A pandemia do coronavírus é uma experiência compartilhada por todos os habitantes do mundo, mas não é a mesma experiência para todos. Já existem evidências que a doença se espalha mais rapidamente em países com maior grau de desigualdade social, com bairros mais populosos, onde há moradia precária e falta saneamento básico. Não cabe mais no Brasil também a falta de infraestrutura, o déficit habitacional e tamanha desigualdade nas condições de moradia. Cabe a mão do engenheiro e da engenheira para levarem o saneamento básico aos 35 milhões de brasileiros sem acesso à água tratada e aos mais de 100 milhões sem coleta de esgoto. Permitindo assim, que a cada R$ 1 real gasto com saneamento, R$ 4 se economizaria em saúde pública.

O antropólogo Roberto DaMatta, em sua obra-prima Carnavais, Malandros e Heróis, afirma que a expressão “você sabe com quem está falando” é algo enraizado na sociedade brasileira, que evidencia a dificuldade que o brasileiro tem em respeitar regras coletivas, se valendo da famosa carteirada para que um título ou posição que ocupa o garanta tratamento diferenciado.

Não cabe mais no Brasil hoje a falta de cidadania, no que se refere ao zelo pelo cumprimento da lei, das normas sanitárias e de saúde. Cabe mais engenheiros e engenheiras intervindo na sociedade para transformá-la. Cabe também a formação de mais profissionais da engenharia para que elevemos a proporção atual de seis engenheiros para cada 100 mil habitantes para níveis como o do Japão e Estados Unidos onde há 25 a cada 100 mil, como mostra estudos da OCDE.

Nessa semana, Jeffrey Sachs afirmou que uma maior desigualdade leva a uma menor coesão social, menos confiança social e mais polarização política.

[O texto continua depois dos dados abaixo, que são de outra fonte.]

(** X2. When the start is the keyword [now], the end the user gave is
    dropped: the outcome of [check_datetime_input] is the same whatever
    the end year-month is. *)
Theorem now_as_start_ignores_end (ns : ArgsNamespace) (e : yearmonth) (w : world Store) :
  start_yearmonth ns = Some "now" ->
  check_datetime_input (set_yearmonths ns (Some "now", e)) w
  = check_datetime_input ns w.
Proof.
  intros Hs.
  assert (forall ns0, start_yearmonth ns0 = Some "now" ->
            check_for_start_in_yearmonth ns0 w
            = (Ret (Some "now", end_yearmonth ns0), w)) as E1.
  { intros ns0 H0. unfold check_for_start_in_yearmonth, try_except_ValueError.
    cbv zeta. rewrite H0. reflexivity. }
  assert (forall ns0, start_yearmonth ns0 = Some "now" ->
            check_for_now_in_yearmonth ns0 w
            = (Ret (Some get_current_datemonth_gmt_plus5, None), w)) as E2.
  { intros ns0 H0. unfold check_for_now_in_yearmonth. cbv zeta. rewrite H0. reflexivity. }
  unfold check_datetime_input. simpl start_yearmonth. simpl fst. rewrite Hs.
  simpl ym_truthy. simpl orb. cbv iota.
  apply bind_ext_l.
  rewrite (bind_Ret _ _ _ _ _ (E1 (set_yearmonths ns (Some "now", e)) eq_refl)).
  rewrite (bind_Ret _ _ _ _ _ (E1 ns Hs)). cbv beta zeta.
  rewrite (bind_Ret _ _ _ _ _
             (E2 (set_yearmonths (set_yearmonths ns (Some "now", e))
                    (Some "now", snd (Some "now", e))) eq_refl)).
  rewrite (bind_Ret _ _ _ _ _
             (E2 (set_yearmonths ns (Some "now", end_yearmonth ns)) eq_refl)).
  reflexivity.
Qed.

(** X3. The keyword [start] as start year-month needs an end that is
    not itself [start]: without an end, and with the end [start], the
    configuration is rejected with the text written for that case. *)
Theorem start_keyword_needs_an_end (ns : ArgsNamespace) (w : world Store) :
  start_yearmonth ns = Some "start" ->
  (ym_truthy (end_yearmonth ns) = false ->
   check_datetime_input ns w = rejected_with err_text_start_must_have_end w)
  /\ (end_yearmonth ns = Some "start" ->
      check_datetime_input ns w
      = rejected_with err_text_end_yearmonth_cannot_be_start w).
Proof.
  intros Hs. split; intros He.
  - unfold check_datetime_input. rewrite Hs. simpl ym_truthy. simpl orb. cbv iota.
    apply bind_SystemExit, bind_SystemExit.
    unfold check_for_start_in_yearmonth, try_except_ValueError. cbv zeta.
    rewrite Hs, He. reflexivity.
  - unfold check_datetime_input. rewrite Hs. simpl ym_truthy. simpl orb. cbv iota.
    apply bind_SystemExit, bind_SystemExit.
    unfold check_for_start_in_yearmonth, try_except_ValueError. cbv zeta.
    rewrite Hs, He. reflexivity.
Qed.

(** X4. With an end that is truthy and is not [start], the keyword
    [start] stands for January 2000: the configuration fares exactly as
    the one whose start is [200001]. *)
Theorem start_keyword_is_200001 (ns : ArgsNamespace) (w : world Store) :
  start_yearmonth ns = Some "start" ->
  ym_truthy (end_yearmonth ns) = true ->
  ym_eq (end_yearmonth ns) "start" = false ->
  check_datetime_input ns w
  = check_datetime_input (set_yearmonths ns (Some "200001", end_yearmonth ns)) w.
Proof.
  intros Hs He Hne.
  unfold check_datetime_input. simpl start_yearmonth. simpl end_yearmonth.
  simpl fst. simpl snd. rewrite Hs, He. simpl ym_truthy. simpl orb. cbv iota.
  apply bind_ext_l.
  assert (check_for_start_in_yearmonth ns w
          = (Ret (Some "200001", end_yearmonth ns), w)) as E1.
  { unfold check_for_start_in_yearmonth, try_except_ValueError. cbv zeta.
    rewrite Hs, He, Hne. reflexivity. }
  assert (check_for_start_in_yearmonth
            (set_yearmonths ns (Some "200001", end_yearmonth ns)) w
          = (Ret (Some "200001", end_yearmonth ns), w)) as E1'.
  { reflexivity. }
  rewrite (bind_Ret _ _ _ _ _ E1), (bind_Ret _ _ _ _ _ E1'). reflexivity.
Qed.

(** X5. With a start that is truthy and is neither keyword, the keyword
    [now] as end stands for the current year-month (whenever that is not
    itself the string [now]): the configuration fares exactly as the one
    whose end is the current year-month. *)
Theorem now_as_end_is_current_month (ns : ArgsNamespace) (w : world Store) :
  ym_truthy (start_yearmonth ns) = true ->
  ym_eq (start_yearmonth ns) "start" = false ->
  ym_eq (start_yearmonth ns) "now" = false ->
  end_yearmonth ns = Some "now" ->
  get_current_datemonth_gmt_plus5 <> "now" ->
  check_datetime_input ns w
  = check_datetime_input
      (set_yearmonths ns (start_yearmonth ns, Some get_current_datemonth_gmt_plus5)) w.
Proof.
  intros Hs Hst Hnow He Hcur.
  apply String.eqb_neq in Hcur.
  unfold check_datetime_input. rewrite !start_set_yearmonths. cbv beta iota delta [fst snd]. rewrite Hs.
  simpl orb. cbv iota.
  apply bind_ext_l.
  assert (forall e, check_for_start_in_yearmonth (set_yearmonths ns (start_yearmonth ns, e)) w
                    = (Ret (start_yearmonth ns, e), w)) as E1.
  { intros e. unfold check_for_start_in_yearmonth, try_except_ValueError. cbv zeta.
    rewrite ?start_set_yearmonths, ?end_set_yearmonths. cbv beta iota delta [fst snd].
    rewrite Hs, Hst. reflexivity. }
  assert (check_for_now_in_yearmonth (set_yearmonths ns (start_yearmonth ns, Some "now")) w
          = (Ret (start_yearmonth ns, Some get_current_datemonth_gmt_plus5), w)) as E2.
  { unfold check_for_now_in_yearmonth. cbv zeta.
    rewrite ?start_set_yearmonths, ?end_set_yearmonths. cbv beta iota delta [fst snd].
    rewrite Hs, Hnow. reflexivity. }
  assert (check_for_now_in_yearmonth
            (set_yearmonths ns (start_yearmonth ns, Some get_current_datemonth_gmt_plus5)) w
          = (Ret (start_yearmonth ns, Some get_current_datemonth_gmt_plus5), w)) as E2'.
  { unfold check_for_now_in_yearmonth. cbv zeta.
    rewrite ?start_set_yearmonths, ?end_set_yearmonths. cbv beta iota delta [fst snd].
    rewrite Hs, Hnow. unfold ym_eq. rewrite Hcur, andb_false_r. reflexivity. }
  rewrite <- (set_yearmonths_same ns _ _ eq_refl He) at 1.
  rewrite (bind_Ret _ _ _ _ _ (E1 (Some "now"))).
  rewrite (bind_Ret _ _ _ _ _ (E1 (Some get_current_datemonth_gmt_plus5))).
  cbv beta zeta. rewrite !set_yearmonths_twice.
  rewrite (bind_Ret _ _ _ _ _ E2), (bind_Ret _ _ _ _ _ E2'). reflexivity.
Qed.

End GateBehaviour.

(** ** What an accepted configuration satisfies *)

Section Accepted.
Context {Store : Type} {helpers : Helpers}.

Lemma gate_result_Ret {A} (w : world Store) (a : A) (w' : world Store) :
  gate_result w (Ret a, w') -> w' = w.
Proof.
  intros [(H1 & H2 & H3) H4]. simpl in *.
  destruct w, w'. simpl in *. congruence.
Qed.

Lemma try_Ret_inv {A} (body : M Store A) (handler : exn -> M Store A) w a w' :
  (forall e w0 b w1, handler e w0 <> (Ret b, w1)) ->
  try_except_ValueError body handler w = (Ret a, w') ->
  body w = (Ret a, w').
Proof.
  intros Hh. unfold try_except_ValueError.
  destruct (body w) as [[b|[]|x] w1]; intros E; try discriminate; try exact E.
  destruct (Hh _ _ _ _ E).
Qed.

Lemma exit_on_datetime_error_not_Ret {A} e (w0 : world Store) (b : A) w1 :
  exit_on_datetime_error e w0 <> (Ret b, w1).
Proof. discriminate. Qed.

Lemma check_yearmonth_in_range_Ret flag gap (v : yearmonth) (w w' : world Store) :
  check_yearmonth_in_range flag gap v w = (Ret tt, w') ->
  ym_truthy v = true ->
  exists n now,
    py_int (ym_format v) = Ret n
    /\ py_int get_current_datemonth_gmt_plus5 = Ret now
    /\ 200000 <= n /\ n <= now.
Proof.
  intros E Hv. unfold check_yearmonth_in_range in E.
  apply try_Ret_inv in E; [|intros; apply exit_on_datetime_error_not_Ret].
  rewrite Hv in E. unfold bind, lift in E.
  destruct (py_int (ym_format v)) as [n| |]; try discriminate.
  destruct (n <? 200000) eqn:Hlo; [discriminate|].
  destruct (py_int get_current_datemonth_gmt_plus5) as [now| |]; try discriminate.
  destruct (now <? n) eqn:Hhi; [discriminate|].
  exists n, now. repeat split; lia.
Qed.

Lemma check_start_lessthan_end_Ret (ns : ArgsNamespace) (w w' : world Store) :
  check_start_lessthan_end ns w = (Ret tt, w') ->
  ym_truthy (start_yearmonth ns) = true ->
  ym_truthy (end_yearmonth ns) = true ->
  exists a b,
    py_int (ym_format (start_yearmonth ns)) = Ret a
    /\ py_int (ym_format (end_yearmonth ns)) = Ret b
    /\ a <= b.
Proof.
  intros E Hs He. unfold check_start_lessthan_end in E.
  apply try_Ret_inv in E; [|intros; apply exit_on_datetime_error_not_Ret].
  cbv zeta in E. rewrite Hs, He in E. unfold bind, lift in E. simpl andb in E.
  cbv iota in E.
  destruct (py_int (ym_format (start_yearmonth ns))) as [a| |]; try discriminate.
  destruct (py_int (ym_format (end_yearmonth ns))) as [b| |]; try discriminate.
  destruct (b <? a) eqn:Hlt; [discriminate|].
  exists a, b. repeat split; lia.
Qed.

Lemma check_for_now_in_yearmonth_Ret (ns : ArgsNamespace) (w w' : world Store) p :
  check_for_now_in_yearmonth ns w = (Ret p, w') ->
  ym_truthy (start_yearmonth ns) = true
  /\ (snd p = None \/ fst p = start_yearmonth ns).
Proof.
  unfold check_for_now_in_yearmonth. cbv zeta.
  destruct (ym_truthy (start_yearmonth ns)); [|discriminate].
  destruct (ym_eq (start_yearmonth ns) "now").
  - intros E. inversion E. split; [reflexivity|left; reflexivity].
  - destruct (ym_truthy (end_yearmonth ns) && ym_eq (end_yearmonth ns) "now");
      intros E; inversion E; split; try reflexivity; right; reflexivity.
Qed.
(** C6: from the upload that creates a task to the end of the run of the
    worker, whatever ids are processed before and after and whatever the
    services answer, the values [progress] takes for the task never
    decrease; so for the gRPC worker, the simulated one and the first
    one. *)
Theorem progress_never_decreases (io : UploadIO) (id : string) (g : Gateway)
    (pre post : list (string * Outcome)) (o : Outcome) :
  io_ok io → id ∉ pre.*1 → id ∉ post.*1 →
  let s := g_store (UploadHandler io id g).2 in
  let jobs := pre ++ (id, o) :: post in
  Sorted Z.le (progress_history id (worker_grpc.Worker jobs (start s)))
  ∧ Sorted Z.le (progress_history id (worker_sim.Worker jobs (start s)))
  ∧ Sorted Z.le (progress_history id (worker_main.Worker jobs (start s))).
Proof.
  intros Hio Hpre Hpost s jobs.
  destruct (upload_creates io id g Hio) as (st & _ & Hs). fold s in Hs.
  split_and!.
  - eapply (for_range_monotone worker_grpc.process 5); [| |exact Hs| |done..].
    + intros. by apply grpc_untouched.
    + intros. by apply grpc_steps.
    + simpl. lia.
  - eapply (for_range_monotone worker_sim.process 10); [| |exact Hs| |done..].
    + intros. by apply sim_untouched.
    + intros ???? Hpresent ?. apply sim_steps; [|done..].
      intros. by apply sim_paths.sim_run.
    + simpl. lia.
  - eapply (for_range_monotone worker_main.process 10); [| |exact Hs| |done..].
    + intros. by apply main_untouched.
    + intros ???? Hpresent ?. apply sim_steps; [|done..].
      intros. by apply sim_paths.main_run.
    + simpl. lia.
Qed.

Lemma all_ok_io_ok : io_ok all_ok.
Proof. by repeat split. Defined.
(** * L4.py: retrieval tools offered to a chat model

    A shallow embedding of
    [lessons/04-give-the-llm-access-to-tools/L4.py]: the two retrieval
    tools, the helpers they call and the demonstration [main].

    The script talks to three collaborators.  They are modelled as follows.
    - The MongoDB deployment is a value, [store]: database name, collection
      name, documents in natural order.  The two server operations the script
      issues ([aggregate] with [$vectorSearch] and [$project], [find_one])
      are functions over it.  The approximate nearest-neighbour ranking of
      the vector index is an oracle, [knn].
    - The embedding provider and the chat model are oracles that answer or
      raise, [voyage_embed] and [chat_completion].
    - Every oracle sees the history of the run, so that nothing forces two
      equal requests to receive equal answers.
    Python exceptions are the [Raise] outcome of the monad [M]; every call to
    a collaborator is recorded, with its answer, in the [log] of the world. *)

From Stdlib Require Import Floats.PrimFloat.
From stdpp Require Import gmap strings list fin_maps.

Open Scope string_scope.
Open Scope list_scope.

(** ** Values and documents *)

(** The Python values the script handles; pymongo decodes BSON into them
    (null is [None], a double is a [float], an array of doubles a list). *)
Inductive value :=
| VNone
| VStr (s : string)
| VInt (n : Z)
| VFloat (x : float)
| VVec (xs : list float).

(** A BSON document, and the [dict] pymongo returns for it. *)
Abbreviation document := (gmap string value).

(** [d.get(k)]: the value under [k], [None] when the key is missing. *)
Definition dict_get (d : document) (k : string) : value :=
  default VNone (d !! k).


Fixpoint floats_eqb (xs ys : list float) : bool :=
  match xs, ys with
  | [], [] => true
  | x :: xs', y :: ys' => PrimFloat.eqb x y && floats_eqb xs' ys'
  | _, _ => false
  end.
(** * genepro.evo: the evolution controller of lunar_lander_gp

    A shallow embedding of [src/genepro/evo.py] (class [Evolution]) and the
    properties of its generational loop, of its elitist replacement and of the
    gradient refinement run at initialisation.

    Conventions of the embedding.
    - Python exceptions are values of [exn]; fallible code lives in [result].
    - Python objects carry an identity [oid]; [deepcopy] allocates a fresh
      one from the counter [next_oid] kept in the controller's state.
    - Fitness values, wins, games and clock readings are floats or ints in
      the source and are only added and compared there: they are integers
      here.  Tensor entries (rewards, action values, constants) are exact
      rationals.
    - The collaborators that are not part of this file (tree generator,
      fitness function, selection, variation, replay sampling, optimiser,
      wall clock) are the fields of [Collaborators]; each takes the
      position of the call (generation, index in the batch, iteration) so
      that it may answer differently every time it is called, as a random
      or stateful Python callable does. *)

From Stdlib Require Import List ZArith QArith Lia Bool Arith Permutation Sorted.
Import ListNotations.

Close Scope Q_scope.
Set Implicit Arguments.

(** ** Exceptions and the error monad *)

Inductive exn : Set :=
| IndexError | ValueError | TypeError | RuntimeError | StatisticsError.

Inductive result (A : Type) : Type :=
| Ok (a : A)
| Raise (e : exn).

Arguments Ok {A} a.
Arguments Raise {A} e.

Definition bind {A B : Type} (m : result A) (k : A -> result B) : result B :=
  match m with
  | Ok a => k a
  | Raise e => Raise e
  end.

Notation "x <- m ;; k" := (bind m (fun x => k))
  (at level 61, m at next level, right associativity).
Notation "' pat <- m ;; k" := (bind m (fun x => match x with pat => k end))
  (at level 61, pat pattern, m at next level, right associativity).

(** ** Python lists *)

(** [l[i]] for a non-negative index. *)
Definition getitem {A : Type} (l : list A) (i : nat) : result A :=
  match nth_error l i with
  | Some x => Ok x
  | None => Raise IndexError
  end.

(** [l[i].attr = v]: the object at index [i] is updated in place. *)
Definition update_at {A : Type} (i : nat) (f : A -> A) (l : list A)
  : result (list A) :=
  match nth_error l i with
  | Some x => Ok (firstn i l ++ f x :: skipn (S i) l)
  | None => Raise IndexError
  end.

(** [l[:k]]; a negative [k] counts from the end. *)
Definition slice_to {A : Type} (k : Z) (l : list A) : list A :=
  if (k <? 0)%Z then firstn (length l - Z.to_nat (- k)) l
  else firstn (Z.to_nat k) l.

(** [range(lo, hi)] for [0 <= lo]. *)
Definition range (lo hi : Z) : list nat :=
  seq (Z.to_nat lo) (Z.to_nat (hi - lo)).

(** [for i in idx: s = body(i, s)], stopping at the first exception. *)
Fixpoint for_each {I S : Type} (body : I -> S -> result S) (idx : list I) (s : S)
  : result S :=
  match idx with
  | [] => Ok s
  | i :: idx' => s' <- body i s ;; for_each body idx' s'
  end.

(** [[f(i, x) for i, x in enumerate(l)]]. *)
Fixpoint mapi_from {A B : Type} (f : nat -> A -> B) (i : nat) (l : list A)
  : list B :=
  match l with
  | [] => []
  | x :: l' => f i x :: mapi_from f (S i) l'
  end.

Definition mapi {A B : Type} (f : nat -> A -> B) (l : list A) : list B :=
  mapi_from f 0 l.

(** First index holding the largest value, with that value
    ([np.argmax]); [None] on the empty list. *)
Fixpoint first_max (l : list Z) : option (nat * Z) :=
  match l with
  | [] => None
  | x :: l' =>
      match first_max l' with
      | Some (j, y) => if (x <? y)%Z then Some (S j, y) else Some (0, x)
      | None => Some (0, x)
      end
  end.

(** First index holding the smallest value ([np.argmin]). *)
Fixpoint first_min (l : list Z) : option (nat * Z) :=
  match l with
  | [] => None
  | x :: l' =>
      match first_min l' with
      | Some (j, y) => if (y <? x)%Z then Some (S j, y) else Some (0, x)
      | None => Some (0, x)
      end
  end.

Definition argmax (l : list Z) : result nat :=
  match first_max l with
  | Some (i, _) => Ok i
  | None => Raise ValueError
  end.

Definition argmin (l : list Z) : result nat :=
  match first_min l with
  | Some (i, _) => Ok i
  | None => Raise ValueError
  end.

(** [max(l)] of the builtins. *)
Definition py_max (l : list Z) : result Z :=
  match first_max l with
  | Some (_, m) => Ok m
  | None => Raise ValueError
  end.

Definition sum_Z (l : list Z) : Z := fold_right Z.add 0%Z l.

(** [int(q)]: truncation towards zero. *)
Definition int (q : Q) : Z := Z.quot (Qnum q) (Zpos (Qden q)).

(** ** Data model *)

Definition State : Type := list Q.
Definition Action : Type := nat.

(** [Transition = namedtuple('Transition', ('state', 'action', 'next_state',
    'reward'))]; an absent [next_state] marks a terminal transition. *)
Record Transition : Type := mkTransition {
  state : State;
  action : Action;
  next_state : option State;
  reward : Q
}.

(** Modelled from the spec: the replay-memory class is not part of the
    sources.  The spec describes it as a collection of transitions that
    grows by concatenation; its [+] and [+=] are list concatenation and its
    [len] the number of transitions. *)
Definition Memory : Type := list Transition.

(** An individual: a Python object ([oid]) holding a multitree, the
    differentiable constants of its leaves and the statistics the
    controller reads and writes. *)
Record Individual (Tree : Type) : Type := mkIndividual {
  oid : nat;
  tree : Tree;
  consts : list Q;
  fitness : Z;
  games : Z;
  wins : Z
}.

Arguments mkIndividual {Tree} oid tree consts fitness games wins.

(** What one call of the fitness function returns:
    [(fitness, replay_contribution, wins, games)]. *)
Record Eval : Type := mkEval {
  ev_fitness : Z;
  ev_memory : Memory;
  ev_wins : Z;
  ev_games : Z
}.

(** [list(map(list, zip( *fitnesses)))]: the four columns of a batch of
    results.  The transposition of an empty batch is the empty list, and the
    access [fitnesses[1]] that follows it in the source raises. *)
Record Columns : Type := mkColumns {
  col_fitness : list Z;
  col_memory : list Memory;
  col_wins : list Z;
  col_games : list Z
}.

Definition transpose (rs : list Eval) : result Columns :=
  match rs with
  | [] => Raise IndexError
  | _ => Ok (mkColumns (map ev_fitness rs) (map ev_memory rs)
                       (map ev_wins rs) (map ev_games rs))
  end.

(** The evaluation rounds: the initial batch, and in generation [g] the
    elite batch and the offspring batch.  [harder] records whether
    [initSeeds(True)] was requested before the round. *)
Inductive round : Set :=
| RInit
| RElite (g : Z) (harder : bool)
| ROffspring (g : Z) (harder : bool).

Section Objects.
Context {Tree : Type}.

Definition with_oid (n : nat) (x : Individual Tree) : Individual Tree :=
  mkIndividual n (tree x) (consts x) (fitness x) (games x) (wins x).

Em um País que ocupa a 7º posição entre os países com maior desigualdade social do mundo, cabe ainda valores soberanos de uma sociedade fraterna, pluralista e sem preconceitos, voltada para efetivamente enfrentar seus problemas e criar um pacto social em prol de atuar para a coletividade.

Mario Sérgio Cortella, brilhantemente mostra a pequenez daqueles que pretendem se mostrar superior, evidenciado a ínfima condição existencial do ser humano, diante da numerosa população mundial, em um planeta pequeno inserido dentro de um vasto universo, que hoje luta contra um inimigo comum, microscópico, chamado Covid-19.

O intuito da engenharia é colaborar com a definição de diretrizes para superar as deficiências brasileiras. A mão do engenheiro e da engenheira são imprescindíveis para apoiar o País no desafio de atingir os padrões internacionais na área de saneamento, de solucionar seu déficit habitacional e assim diminuir sua desigualdade social e vulnerabilidade vírus como o Covid-19 e outros que possam surgir. E dessa forma garantir aqueles que legalmente possuem cidadania, mas que não dispõe de condições estruturais, sociais e materiais, que possam efetivamente exercê-la.